“Philanthropy” has made the news several times in the last few months, and this week adds to that in a star-studded way. Several events, most of them kicking off today, are bringing in the “Who’s Who” of social change:
The Clinton Global Initiative Annual Meeting: This conference is bringing together dozens of world leaders and celebrities, such as Laura Bush, Ehud Barak, Lance Armstrong, Tom Brokaw, the Gates, and the Obamas. This group of “changemakers” will gather to bring attention to topics like rebuilding Haiti and creating “market-based” solutions to healthcare and poverty.

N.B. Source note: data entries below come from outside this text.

(** The node attributes for any string-valued (or absent) [hide-from] and
    [show-to] options. *)
Lemma proc_builder_opts_words h options cfg :
  absent_or_str (options !! "hide-from") ->
  absent_or_str (options !! "show-to") ->
  let inc := effective_include_source h options cfg in
  (_proc_builder_opts h options cfg).2 =
    Ok (<["show-to" := base_show_to inc ++ option_words (options !! "show-to")]>
          (<["hide-from" :=
               base_hide_from inc ++ option_words (options !! "hide-from")]>
             (<["show-to" := base_show_to inc]> ∅))).
Proof.
  intros Hh Hs inc. unfold _proc_builder_opts. cbn [snd].
  rewrite ProcOptsFacts.setdefault_lookup.
  fold (effective_include_source h options cfg). fold inc.
  set (opts := setdefault "include-source" cfg options).
  assert (Eh : opts !! "hide-from" = options !! "hide-from")
    by (subst opts; by rewrite ProcOptsFacts.setdefault_lookup_ne).
  assert (Es : opts !! "show-to" = options !! "show-to")
    by (subst opts; by rewrite ProcOptsFacts.setdefault_lookup_ne).
  rewrite <- Eh in Hh. rewrite <- Es in Hs.
  assert (Hbase : (if inc
                   then <["hide-from" := []]> (<["show-to" := []]> (∅ : attrs))
                   else <["hide-from" := ["all"]]>
                          (<["show-to" := ["doctest"]]> ∅)) =
                  <["hide-from" := base_hide_from inc]>
                    (<["show-to" := base_show_to inc]> ∅))
    by (by destruct inc).
  rewrite Hbase.
  rewrite (add_builders_words opts "hide-from" _ (base_hide_from inc) Hh)
    by (by rewrite lookup_insert_eq).
  cbn [Exc.rbind]. rewrite insert_insert_eq.
  rewrite (add_builders_words opts "show-to" _ (base_show_to inc) Hs)
    by (rewrite lookup_insert_ne by done; by rewrite lookup_insert_eq).
  by rewrite Eh, Es.
Qed.

Lemma likes_builder_of_lists (show_to hide_from : list string) (a : attrs) b :
  a !! "show-to" = Some show_to ->
  a !! "hide-from" = Some hide_from ->
  likes_builder (node_of_attrs a) b =
    Str.mem b show_to || negb (Str.mem "all" hide_from || Str.mem b hide_from).
Proof.
  intros Hs Hh. rewrite VisibilityFacts.likes_builder_node_of_attrs.
  unfold nbplot_container.likes_builder, get. rewrite Hs, Hh.
  destruct (Str.mem b show_to); [done|].
  by destruct (Str.mem "all" hide_from).
Qed.

Lemma elem_of_one (b x : string) : bool_decide (b ∈ [x]) = bool_decide (b = x).
Proof.
  apply bool_decide_ext. rewrite list_elem_of_singleton. done.
Qed.

Lemma hidden_source_attrs h options cfg :
  absent_or_str (options !! "hide-from") ->
  options !! "show-to" = None ->
  effective_include_source h options cfg = false ->
  exists node_attrs,
    (_proc_builder_opts h options cfg).2 = Ok node_attrs /\
    forall b, likes_builder (node_of_attrs node_attrs) b
              = bool_decide (b = "doctest").
Proof.
  intros Hh Hs Hinc.
  pose proof (proc_builder_opts_words h options cfg Hh) as H.
  rewrite Hs in H. specialize (H I). cbn zeta in H. rewrite Hinc in H.
  eexists. split; [exact H|]. intros b.
  erewrite likes_builder_of_lists;
    [|by rewrite lookup_insert_eq
     |rewrite lookup_insert_ne by done; by rewrite lookup_insert_eq].
  cbn [base_show_to base_hide_from option_words app].
  unfold Str.mem.
  rewrite (bool_decide_eq_true_2 ("all" ∈ "all" :: _)) by (by left).
  cbn [orb negb]. rewrite orb_false_r. apply elem_of_one.
Qed.

(** X1.  With source inclusion off and no [show-to] option, the node that
    carries the rendered source is accepted by the [doctest] builder and by
    no other builder, whatever the [hide-from] option says. *)
Theorem hidden_source_only_for_doctest h options cfg :
  absent_or_str (options !! "hide-from") ->
  options !! "show-to" = None ->
  effective_include_source h options cfg = false ->
  exists node_attrs,
    (_proc_builder_opts h options cfg).2 = Ok node_attrs /\
    forall b, likes_builder (node_of_attrs node_attrs) b
              = bool_decide (b = "doctest").
Proof. apply hidden_source_attrs. Qed.

Lemma hidden_source_only_for_doctest_witness :
  exists node_attrs,
    (_proc_builder_opts ∅ hidden_options (VBool true)).2 = Ok node_attrs /\
    forall b, likes_builder (node_of_attrs node_attrs) b
              = bool_decide (b = "doctest").
Proof.
  apply (hidden_source_only_for_doctest ∅ hidden_options (VBool true)).
  - exact I.
  - reflexivity.
  - reflexivity.
Defined.

(** X2.  With source inclusion on and no [show-to] option, a builder is
    refused exactly when the [hide-from] option lists it or lists [all]. *)
Theorem shown_source_hidden_from_listed h options cfg :
  absent_or_str (options !! "hide-from") ->
  options !! "show-to" = None ->
  effective_include_source h options cfg = true ->
  exists node_attrs,
    (_proc_builder_opts h options cfg).2 = Ok node_attrs /\
    forall b,
      likes_builder (node_of_attrs node_attrs) b =
        negb (bool_decide ("all" ∈ option_words (options !! "hide-from")) ||
              bool_decide (b ∈ option_words (options !! "hide-from"))).
Proof.
  intros Hh Hs Hinc.
  pose proof (proc_builder_opts_words h options cfg Hh) as H.
  rewrite Hs in H. specialize (H I). cbn zeta in H. rewrite Hinc in H.
  eexists. split; [exact H|]. intros b.
  erewrite likes_builder_of_lists;
    [|by rewrite lookup_insert_eq
     |rewrite lookup_insert_ne by done; by rewrite lookup_insert_eq].
  reflexivity.
Qed.

Lemma shown_source_hidden_from_listed_witness :
  exists node_attrs,
    (_proc_builder_opts ∅ hide_two_options (VBool true)).2 = Ok node_attrs /\
    forall b,
      likes_builder (node_of_attrs node_attrs) b =
        negb (bool_decide
                ("all" ∈ option_words (hide_two_options !! "hide-from")) ||
              bool_decide
                (b ∈ option_words (hide_two_options !! "hide-from"))).
Proof.
  apply (shown_source_hidden_from_listed ∅ hide_two_options (VBool true)).
  - exact I.
  - reflexivity.
  - reflexivity.
Defined.

(** X3.  A builder named in the [show-to] option is accepted whatever the
    [include-source] and [hide-from] options are. *)
Theorem show_to_option_wins h options cfg b :
  absent_or_str (options !! "hide-from") ->
  absent_or_str (options !! "show-to") ->
  b ∈ option_words (options !! "show-to") ->
  exists node_attrs,
    (_proc_builder_opts h options cfg).2 = Ok node_attrs /\
    likes_builder (node_of_attrs node_attrs) b = true.
Proof.
  intros Hh Hs Hb.
  pose proof (proc_builder_opts_words h options cfg Hh Hs) as H.
  cbn zeta in H. eexists. split; [exact H|].
  erewrite likes_builder_of_lists;
    [|by rewrite lookup_insert_eq
     |rewrite lookup_insert_ne by done; by rewrite lookup_insert_eq].
  apply orb_true_intro. left. apply VisibilityFacts.mem_true.
  apply elem_of_app. by right.
Qed.

Lemma show_to_option_wins_witness :
  exists node_attrs,
    (_proc_builder_opts ∅ show_html_options (VBool true)).2 = Ok node_attrs /\
    likes_builder (node_of_attrs node_attrs) "html" = true.
Proof.
  apply (show_to_option_wins ∅ show_html_options (VBool true) "html").
  - exact I.
  - exact I.
  - vm_compute. constructor.
Defined.

(** X4.  With source inclusion off and no [show-to] option, the visitor of
    each builder that visits nodes (html, latex, text, texinfo) skips the
    node with the rendered source, while a node of a class without
    [likes_builder], such as the epilogue with the figures, is skipped by no
    builder. *)
Theorem hidden_source_is_skipped h options cfg :
  absent_or_str (options !! "hide-from") ->
  options !! "show-to" = None ->
  effective_include_source h options cfg = false ->
  exists node_attrs,
    (_proc_builder_opts h options cfg).2 = Ok node_attrs /\
    Forall (fun b => Visiting.checked_visit b (node_of_attrs node_attrs)
                     = Raise (Exc.mk Visiting.SkipNode "skip"))
           Visiting.visiting_builders /\
    forall b, Visiting.checked_visit b PlainNode = Ok tt.
Proof.
  intros Hh Hs Hinc.
  destruct (hidden_source_attrs h options cfg Hh Hs Hinc)
    as (node_attrs & Hr & Hl).
  exists node_attrs. split; [exact Hr|]. split; [|done].
  unfold Visiting.visiting_builders, Visiting.checked_visit.
  repeat constructor; by rewrite Hl.
Qed.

The UN Millennium Goals Summit: When the 192 member states of the United Nations agreed to achieve the 8 Millennium Development Goals (MGDs) by 2015, they knew the task would be daunting. Five years from the target, the UN is calling on all world leaders to come together to accelerate the work on these goals. USA Today reports that “President Obama, President Nicolas Sarkozy of France, Chinese Premier Wen Jiabao and Iran’s President Mahmoud Ahmadinejad are among the leaders who will put forth rival plans to get the Millennium Developments Goals back on track.”
The Social Good Summit: Mashable and 92Y have partnered with the United Nations Foundation to discuss the Millennium Development Goals with a broader audience. Specifically, this event (one of the only public events surrounding the UN Summit) will seek to create solutions to the world’s ongoing problems utilizing social media and other innovative technologies.
TEDxChange: The Gates Foundation and TED joined forces to host a “global event” via the web today, presenting a variety of talks by “thinkers and doers” in TED’s typical short-form style presentations. TED broke from its normal course to create a live stream of the day.
What am I to do with this? It’s easy to feel insignificant when you have such big names and entire governments throwing their weight at these problems. Here are a few of my thoughts:
- Rejoice that God’s grace is working through those who do not know Him to tackle such problems as poverty, disease and inequality.
- Remember that the world’s problems cannot be solved without the Gospel. Apart from new life, the root to the problems that plague this world cannot be finally addressed.
- Learn all you can. Concepts which began in secular philanthropy (like micro-finance and the market-based approach) are being used effectively in missions around the world (such as business-as-missions).
- Give strategically. Gates and Buffet may make the headlines, but 75% of giving in the U.S. is done by individuals like you! This dwarves the 12% given by these big foundations. Your dollars, big or small, are able to achieve great good when used wisely in the Kingdom.